### Provided information ###

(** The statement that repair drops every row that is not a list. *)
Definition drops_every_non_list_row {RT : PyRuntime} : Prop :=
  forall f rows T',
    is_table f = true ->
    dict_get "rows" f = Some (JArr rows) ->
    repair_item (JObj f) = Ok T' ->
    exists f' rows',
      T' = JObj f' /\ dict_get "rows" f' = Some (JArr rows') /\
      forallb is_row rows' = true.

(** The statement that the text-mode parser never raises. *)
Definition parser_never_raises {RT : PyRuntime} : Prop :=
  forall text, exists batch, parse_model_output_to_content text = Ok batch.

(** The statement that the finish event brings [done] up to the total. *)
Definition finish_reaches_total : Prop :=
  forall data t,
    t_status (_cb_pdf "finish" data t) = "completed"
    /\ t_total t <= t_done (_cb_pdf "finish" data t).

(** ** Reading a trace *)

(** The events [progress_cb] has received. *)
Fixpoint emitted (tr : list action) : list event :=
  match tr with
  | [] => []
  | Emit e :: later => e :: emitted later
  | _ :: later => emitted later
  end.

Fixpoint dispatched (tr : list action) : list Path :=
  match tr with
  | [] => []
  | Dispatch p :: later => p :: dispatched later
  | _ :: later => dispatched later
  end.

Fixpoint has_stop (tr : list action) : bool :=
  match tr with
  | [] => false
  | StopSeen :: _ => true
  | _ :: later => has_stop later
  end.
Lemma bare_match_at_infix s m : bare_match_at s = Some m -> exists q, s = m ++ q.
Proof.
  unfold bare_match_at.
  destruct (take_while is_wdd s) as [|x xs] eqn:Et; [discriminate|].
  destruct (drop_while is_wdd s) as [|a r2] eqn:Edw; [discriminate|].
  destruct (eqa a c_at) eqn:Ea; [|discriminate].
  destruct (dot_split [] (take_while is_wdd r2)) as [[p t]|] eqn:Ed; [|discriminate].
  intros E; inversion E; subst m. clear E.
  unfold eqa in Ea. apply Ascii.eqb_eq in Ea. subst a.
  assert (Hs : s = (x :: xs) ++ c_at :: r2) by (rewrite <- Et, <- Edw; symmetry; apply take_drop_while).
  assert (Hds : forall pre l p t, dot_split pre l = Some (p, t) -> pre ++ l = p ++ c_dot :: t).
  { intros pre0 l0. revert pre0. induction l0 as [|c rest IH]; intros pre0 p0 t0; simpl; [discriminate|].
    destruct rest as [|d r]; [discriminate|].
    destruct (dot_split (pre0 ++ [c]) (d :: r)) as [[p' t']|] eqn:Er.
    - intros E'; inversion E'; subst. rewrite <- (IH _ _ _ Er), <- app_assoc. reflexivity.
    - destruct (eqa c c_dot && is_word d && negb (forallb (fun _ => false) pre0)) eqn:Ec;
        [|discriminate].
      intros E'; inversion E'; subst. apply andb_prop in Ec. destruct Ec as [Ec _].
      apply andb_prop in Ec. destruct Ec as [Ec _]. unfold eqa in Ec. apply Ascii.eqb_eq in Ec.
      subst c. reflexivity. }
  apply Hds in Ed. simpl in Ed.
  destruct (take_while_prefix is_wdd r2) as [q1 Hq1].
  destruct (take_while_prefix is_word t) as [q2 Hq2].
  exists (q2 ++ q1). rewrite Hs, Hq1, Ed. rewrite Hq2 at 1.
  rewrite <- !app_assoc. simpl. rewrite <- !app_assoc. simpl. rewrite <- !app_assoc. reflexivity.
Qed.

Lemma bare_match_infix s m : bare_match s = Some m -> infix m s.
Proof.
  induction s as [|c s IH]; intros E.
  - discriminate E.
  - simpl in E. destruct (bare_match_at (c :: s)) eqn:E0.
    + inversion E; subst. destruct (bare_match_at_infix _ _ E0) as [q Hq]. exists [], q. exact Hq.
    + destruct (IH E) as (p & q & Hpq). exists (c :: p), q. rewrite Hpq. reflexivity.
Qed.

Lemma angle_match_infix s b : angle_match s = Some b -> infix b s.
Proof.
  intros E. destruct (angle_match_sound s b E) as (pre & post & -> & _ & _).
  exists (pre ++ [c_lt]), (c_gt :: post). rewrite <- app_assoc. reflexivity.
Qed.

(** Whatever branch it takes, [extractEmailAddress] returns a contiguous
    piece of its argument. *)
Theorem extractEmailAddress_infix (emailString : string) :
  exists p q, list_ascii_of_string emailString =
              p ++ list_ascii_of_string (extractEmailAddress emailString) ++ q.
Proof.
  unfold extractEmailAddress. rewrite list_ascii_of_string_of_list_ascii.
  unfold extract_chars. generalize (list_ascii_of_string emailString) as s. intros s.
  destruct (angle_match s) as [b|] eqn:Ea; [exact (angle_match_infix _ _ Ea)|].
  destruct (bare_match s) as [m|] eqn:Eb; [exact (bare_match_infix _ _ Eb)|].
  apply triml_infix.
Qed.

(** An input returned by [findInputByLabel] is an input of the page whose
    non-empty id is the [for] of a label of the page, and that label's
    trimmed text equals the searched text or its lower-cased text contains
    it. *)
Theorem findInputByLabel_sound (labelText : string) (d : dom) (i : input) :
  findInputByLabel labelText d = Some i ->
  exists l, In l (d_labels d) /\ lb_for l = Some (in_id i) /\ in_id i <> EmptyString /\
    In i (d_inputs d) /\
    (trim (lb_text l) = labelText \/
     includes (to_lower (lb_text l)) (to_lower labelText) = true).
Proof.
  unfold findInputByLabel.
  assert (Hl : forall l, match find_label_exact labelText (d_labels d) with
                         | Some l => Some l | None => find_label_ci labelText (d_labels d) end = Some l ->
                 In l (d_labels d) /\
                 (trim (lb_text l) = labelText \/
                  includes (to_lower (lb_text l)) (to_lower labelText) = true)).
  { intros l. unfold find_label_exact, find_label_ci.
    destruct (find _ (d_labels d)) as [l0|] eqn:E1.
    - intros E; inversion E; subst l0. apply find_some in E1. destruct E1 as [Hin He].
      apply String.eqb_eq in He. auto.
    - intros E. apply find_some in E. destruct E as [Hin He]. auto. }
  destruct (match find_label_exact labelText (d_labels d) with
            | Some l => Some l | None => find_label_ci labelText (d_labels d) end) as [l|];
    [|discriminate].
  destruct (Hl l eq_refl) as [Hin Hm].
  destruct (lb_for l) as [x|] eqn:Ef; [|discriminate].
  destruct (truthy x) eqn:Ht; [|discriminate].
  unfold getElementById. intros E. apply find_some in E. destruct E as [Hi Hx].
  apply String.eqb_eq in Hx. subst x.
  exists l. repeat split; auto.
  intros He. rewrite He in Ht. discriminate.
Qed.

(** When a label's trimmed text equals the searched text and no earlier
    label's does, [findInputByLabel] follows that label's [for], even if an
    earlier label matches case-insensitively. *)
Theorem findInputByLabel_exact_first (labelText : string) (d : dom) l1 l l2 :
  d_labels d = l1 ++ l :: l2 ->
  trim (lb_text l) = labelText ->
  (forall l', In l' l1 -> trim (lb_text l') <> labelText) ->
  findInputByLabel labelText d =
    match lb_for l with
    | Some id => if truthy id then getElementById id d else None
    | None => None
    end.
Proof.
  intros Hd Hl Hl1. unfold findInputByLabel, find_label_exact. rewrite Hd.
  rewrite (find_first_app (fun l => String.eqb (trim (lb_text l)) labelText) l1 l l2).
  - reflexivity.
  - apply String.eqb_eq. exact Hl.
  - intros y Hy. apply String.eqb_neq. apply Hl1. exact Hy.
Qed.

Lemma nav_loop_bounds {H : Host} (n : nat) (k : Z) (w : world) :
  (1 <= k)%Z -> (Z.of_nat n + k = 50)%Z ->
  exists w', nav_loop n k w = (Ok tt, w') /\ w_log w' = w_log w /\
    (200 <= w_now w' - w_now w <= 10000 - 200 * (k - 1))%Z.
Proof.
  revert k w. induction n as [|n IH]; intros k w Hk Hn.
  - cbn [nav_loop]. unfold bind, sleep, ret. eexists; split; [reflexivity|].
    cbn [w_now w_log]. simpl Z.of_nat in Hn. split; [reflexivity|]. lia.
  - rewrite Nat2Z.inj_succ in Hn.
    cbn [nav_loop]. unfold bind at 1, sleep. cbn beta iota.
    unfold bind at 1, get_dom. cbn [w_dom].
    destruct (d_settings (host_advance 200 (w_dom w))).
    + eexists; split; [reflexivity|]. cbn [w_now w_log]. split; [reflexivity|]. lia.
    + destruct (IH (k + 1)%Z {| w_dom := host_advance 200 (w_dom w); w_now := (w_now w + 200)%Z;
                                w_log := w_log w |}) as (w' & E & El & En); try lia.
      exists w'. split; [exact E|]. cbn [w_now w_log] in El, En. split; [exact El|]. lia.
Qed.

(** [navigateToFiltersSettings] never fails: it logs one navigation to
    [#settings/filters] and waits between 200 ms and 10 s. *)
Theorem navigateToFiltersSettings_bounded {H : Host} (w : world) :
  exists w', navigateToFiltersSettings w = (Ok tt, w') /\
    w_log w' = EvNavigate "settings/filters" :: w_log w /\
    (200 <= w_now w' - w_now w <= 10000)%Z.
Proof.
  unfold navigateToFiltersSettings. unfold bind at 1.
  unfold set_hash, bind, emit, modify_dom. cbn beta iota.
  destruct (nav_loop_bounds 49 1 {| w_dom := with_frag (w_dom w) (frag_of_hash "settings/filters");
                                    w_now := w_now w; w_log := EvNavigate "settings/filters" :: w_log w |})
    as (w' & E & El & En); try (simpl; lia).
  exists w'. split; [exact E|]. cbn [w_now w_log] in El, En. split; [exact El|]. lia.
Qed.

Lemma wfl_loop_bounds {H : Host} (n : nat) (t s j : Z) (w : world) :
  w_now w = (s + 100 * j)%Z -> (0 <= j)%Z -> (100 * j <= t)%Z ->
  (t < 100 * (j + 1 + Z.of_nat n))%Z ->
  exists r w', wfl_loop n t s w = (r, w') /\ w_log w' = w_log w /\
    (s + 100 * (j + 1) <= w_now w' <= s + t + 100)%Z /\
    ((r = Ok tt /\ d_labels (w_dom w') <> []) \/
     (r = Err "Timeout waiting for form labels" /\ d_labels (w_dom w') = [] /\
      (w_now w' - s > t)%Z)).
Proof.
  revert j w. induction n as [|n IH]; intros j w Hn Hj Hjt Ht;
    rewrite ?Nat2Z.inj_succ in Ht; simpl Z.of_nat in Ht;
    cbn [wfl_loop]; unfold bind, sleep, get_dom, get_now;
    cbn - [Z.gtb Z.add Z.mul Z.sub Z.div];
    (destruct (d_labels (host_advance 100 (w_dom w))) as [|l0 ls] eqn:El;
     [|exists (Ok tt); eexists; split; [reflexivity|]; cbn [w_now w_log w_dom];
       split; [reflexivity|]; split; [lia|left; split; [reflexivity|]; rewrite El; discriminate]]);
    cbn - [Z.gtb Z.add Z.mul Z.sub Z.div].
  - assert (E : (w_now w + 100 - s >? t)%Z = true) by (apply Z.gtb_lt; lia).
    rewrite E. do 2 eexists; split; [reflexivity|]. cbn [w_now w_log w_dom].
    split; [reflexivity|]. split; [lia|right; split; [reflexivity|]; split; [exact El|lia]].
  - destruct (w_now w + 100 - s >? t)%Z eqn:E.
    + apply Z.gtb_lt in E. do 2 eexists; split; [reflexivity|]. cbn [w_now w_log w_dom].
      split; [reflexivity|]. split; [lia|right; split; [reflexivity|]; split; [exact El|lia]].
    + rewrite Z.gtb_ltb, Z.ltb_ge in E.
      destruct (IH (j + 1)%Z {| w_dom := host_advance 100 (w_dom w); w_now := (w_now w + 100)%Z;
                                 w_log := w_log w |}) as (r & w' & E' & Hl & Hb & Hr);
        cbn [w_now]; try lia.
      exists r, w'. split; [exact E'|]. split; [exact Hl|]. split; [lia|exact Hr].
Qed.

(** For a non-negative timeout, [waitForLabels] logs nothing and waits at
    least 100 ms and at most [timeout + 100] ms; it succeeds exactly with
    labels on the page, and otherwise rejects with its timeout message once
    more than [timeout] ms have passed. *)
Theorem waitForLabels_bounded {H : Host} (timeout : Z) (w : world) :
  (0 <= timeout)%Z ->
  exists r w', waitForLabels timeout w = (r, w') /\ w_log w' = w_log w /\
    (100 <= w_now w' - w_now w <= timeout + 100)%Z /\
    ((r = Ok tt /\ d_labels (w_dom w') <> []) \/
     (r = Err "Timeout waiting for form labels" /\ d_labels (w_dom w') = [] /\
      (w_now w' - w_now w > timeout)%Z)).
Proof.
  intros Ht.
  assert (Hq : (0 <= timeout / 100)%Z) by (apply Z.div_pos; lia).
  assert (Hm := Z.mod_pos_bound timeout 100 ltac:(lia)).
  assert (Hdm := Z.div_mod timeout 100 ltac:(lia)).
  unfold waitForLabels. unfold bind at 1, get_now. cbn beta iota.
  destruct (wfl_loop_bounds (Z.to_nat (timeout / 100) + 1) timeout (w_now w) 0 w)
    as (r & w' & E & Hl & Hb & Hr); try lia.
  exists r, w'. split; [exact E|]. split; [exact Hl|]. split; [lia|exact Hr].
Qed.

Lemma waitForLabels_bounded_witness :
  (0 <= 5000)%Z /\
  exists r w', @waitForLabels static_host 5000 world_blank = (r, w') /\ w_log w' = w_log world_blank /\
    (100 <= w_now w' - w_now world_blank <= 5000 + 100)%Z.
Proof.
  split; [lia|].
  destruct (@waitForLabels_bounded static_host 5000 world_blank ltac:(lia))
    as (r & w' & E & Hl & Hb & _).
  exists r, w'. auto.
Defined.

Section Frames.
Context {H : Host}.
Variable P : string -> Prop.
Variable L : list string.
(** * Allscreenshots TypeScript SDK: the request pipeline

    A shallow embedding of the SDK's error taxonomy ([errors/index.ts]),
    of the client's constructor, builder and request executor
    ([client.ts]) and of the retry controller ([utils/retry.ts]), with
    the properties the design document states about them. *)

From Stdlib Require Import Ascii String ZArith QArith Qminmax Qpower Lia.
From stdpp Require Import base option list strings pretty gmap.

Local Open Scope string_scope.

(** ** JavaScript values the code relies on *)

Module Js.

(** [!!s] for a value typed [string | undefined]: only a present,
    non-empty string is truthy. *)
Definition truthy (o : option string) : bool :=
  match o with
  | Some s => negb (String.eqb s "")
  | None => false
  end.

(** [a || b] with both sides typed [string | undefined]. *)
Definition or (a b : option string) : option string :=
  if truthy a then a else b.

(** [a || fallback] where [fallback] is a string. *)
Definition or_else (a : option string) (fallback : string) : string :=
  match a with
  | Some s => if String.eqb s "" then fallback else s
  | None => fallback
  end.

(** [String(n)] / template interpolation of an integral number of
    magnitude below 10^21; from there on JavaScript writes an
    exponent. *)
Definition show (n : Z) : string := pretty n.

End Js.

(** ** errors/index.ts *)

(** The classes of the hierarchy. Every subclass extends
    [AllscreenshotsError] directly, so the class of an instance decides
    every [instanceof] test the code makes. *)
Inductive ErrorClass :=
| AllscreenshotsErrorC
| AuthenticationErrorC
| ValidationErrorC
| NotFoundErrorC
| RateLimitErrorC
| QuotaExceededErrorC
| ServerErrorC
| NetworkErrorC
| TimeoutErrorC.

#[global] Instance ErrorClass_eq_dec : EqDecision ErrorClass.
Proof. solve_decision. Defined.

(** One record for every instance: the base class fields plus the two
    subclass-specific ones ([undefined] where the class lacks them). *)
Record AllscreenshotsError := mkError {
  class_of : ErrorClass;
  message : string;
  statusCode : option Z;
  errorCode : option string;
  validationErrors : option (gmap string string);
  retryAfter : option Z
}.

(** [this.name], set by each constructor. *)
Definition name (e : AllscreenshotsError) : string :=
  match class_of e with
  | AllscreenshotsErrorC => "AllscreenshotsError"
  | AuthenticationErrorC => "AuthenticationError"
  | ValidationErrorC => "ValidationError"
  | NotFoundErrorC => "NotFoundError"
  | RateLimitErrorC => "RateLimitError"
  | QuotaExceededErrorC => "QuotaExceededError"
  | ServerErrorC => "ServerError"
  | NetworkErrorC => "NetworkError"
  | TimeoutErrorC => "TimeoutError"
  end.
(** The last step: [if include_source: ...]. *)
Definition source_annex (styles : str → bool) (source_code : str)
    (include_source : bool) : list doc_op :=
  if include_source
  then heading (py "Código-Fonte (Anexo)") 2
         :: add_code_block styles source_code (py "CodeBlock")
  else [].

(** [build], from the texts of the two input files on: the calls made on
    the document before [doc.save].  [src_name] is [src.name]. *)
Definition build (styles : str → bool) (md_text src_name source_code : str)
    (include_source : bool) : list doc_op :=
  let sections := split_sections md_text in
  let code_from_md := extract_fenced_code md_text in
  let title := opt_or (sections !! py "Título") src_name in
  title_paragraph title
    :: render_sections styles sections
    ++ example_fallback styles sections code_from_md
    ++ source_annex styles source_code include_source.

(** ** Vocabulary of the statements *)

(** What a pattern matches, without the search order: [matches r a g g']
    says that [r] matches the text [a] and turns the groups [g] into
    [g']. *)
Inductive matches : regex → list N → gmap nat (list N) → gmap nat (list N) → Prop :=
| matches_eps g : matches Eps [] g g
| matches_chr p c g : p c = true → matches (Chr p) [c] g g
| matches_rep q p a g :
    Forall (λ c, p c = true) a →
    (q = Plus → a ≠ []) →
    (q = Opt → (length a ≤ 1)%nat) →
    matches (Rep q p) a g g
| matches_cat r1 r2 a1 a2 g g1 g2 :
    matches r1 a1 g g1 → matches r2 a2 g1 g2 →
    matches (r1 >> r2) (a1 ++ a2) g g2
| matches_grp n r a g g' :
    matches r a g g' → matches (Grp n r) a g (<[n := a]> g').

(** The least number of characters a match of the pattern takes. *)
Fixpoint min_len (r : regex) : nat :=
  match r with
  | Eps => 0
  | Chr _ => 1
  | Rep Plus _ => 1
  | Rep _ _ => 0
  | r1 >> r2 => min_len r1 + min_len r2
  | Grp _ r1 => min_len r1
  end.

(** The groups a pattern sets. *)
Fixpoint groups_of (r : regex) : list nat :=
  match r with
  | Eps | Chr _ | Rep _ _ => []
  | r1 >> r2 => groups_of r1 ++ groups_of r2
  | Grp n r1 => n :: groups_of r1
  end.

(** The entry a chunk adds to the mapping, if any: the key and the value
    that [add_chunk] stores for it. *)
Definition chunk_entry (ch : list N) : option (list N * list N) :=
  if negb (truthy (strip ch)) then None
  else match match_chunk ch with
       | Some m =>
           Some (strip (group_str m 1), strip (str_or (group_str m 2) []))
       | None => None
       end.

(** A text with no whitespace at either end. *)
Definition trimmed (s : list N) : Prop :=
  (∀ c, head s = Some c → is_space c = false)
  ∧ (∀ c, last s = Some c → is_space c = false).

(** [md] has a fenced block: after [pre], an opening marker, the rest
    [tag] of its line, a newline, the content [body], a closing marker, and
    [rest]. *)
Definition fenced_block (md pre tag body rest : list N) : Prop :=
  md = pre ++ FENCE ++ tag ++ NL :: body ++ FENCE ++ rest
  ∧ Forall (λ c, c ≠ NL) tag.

###

● Task description: From the records above, print only the lines between the one holding "apply String.eqb_eq in Hx. subst x." and the one holding "(n : nat) (k", inclusive, exactly as they stand.

● Solution to this task:
  apply String.eqb_eq in Hx. subst x.
  exists l. repeat split; auto.
  intros He. rewrite He in Ht. discriminate.
Qed.

(** When a label's trimmed text equals the searched text and no earlier
    label's does, [findInputByLabel] follows that label's [for], even if an
    earlier label matches case-insensitively. *)
Theorem findInputByLabel_exact_first (labelText : string) (d : dom) l1 l l2 :
  d_labels d = l1 ++ l :: l2 ->
  trim (lb_text l) = labelText ->
  (forall l', In l' l1 -> trim (lb_text l') <> labelText) ->
  findInputByLabel labelText d =
    match lb_for l with
    | Some id => if truthy id then getElementById id d else None
    | None => None
    end.
Proof.
  intros Hd Hl Hl1. unfold findInputByLabel, find_label_exact. rewrite Hd.
  rewrite (find_first_app (fun l => String.eqb (trim (lb_text l)) labelText) l1 l l2).
  - reflexivity.
  - apply String.eqb_eq. exact Hl.
  - intros y Hy. apply String.eqb_neq. apply Hl1. exact Hy.
Qed.

Lemma nav_loop_bounds {H : Host} (n : nat) (k : Z) (w : world) :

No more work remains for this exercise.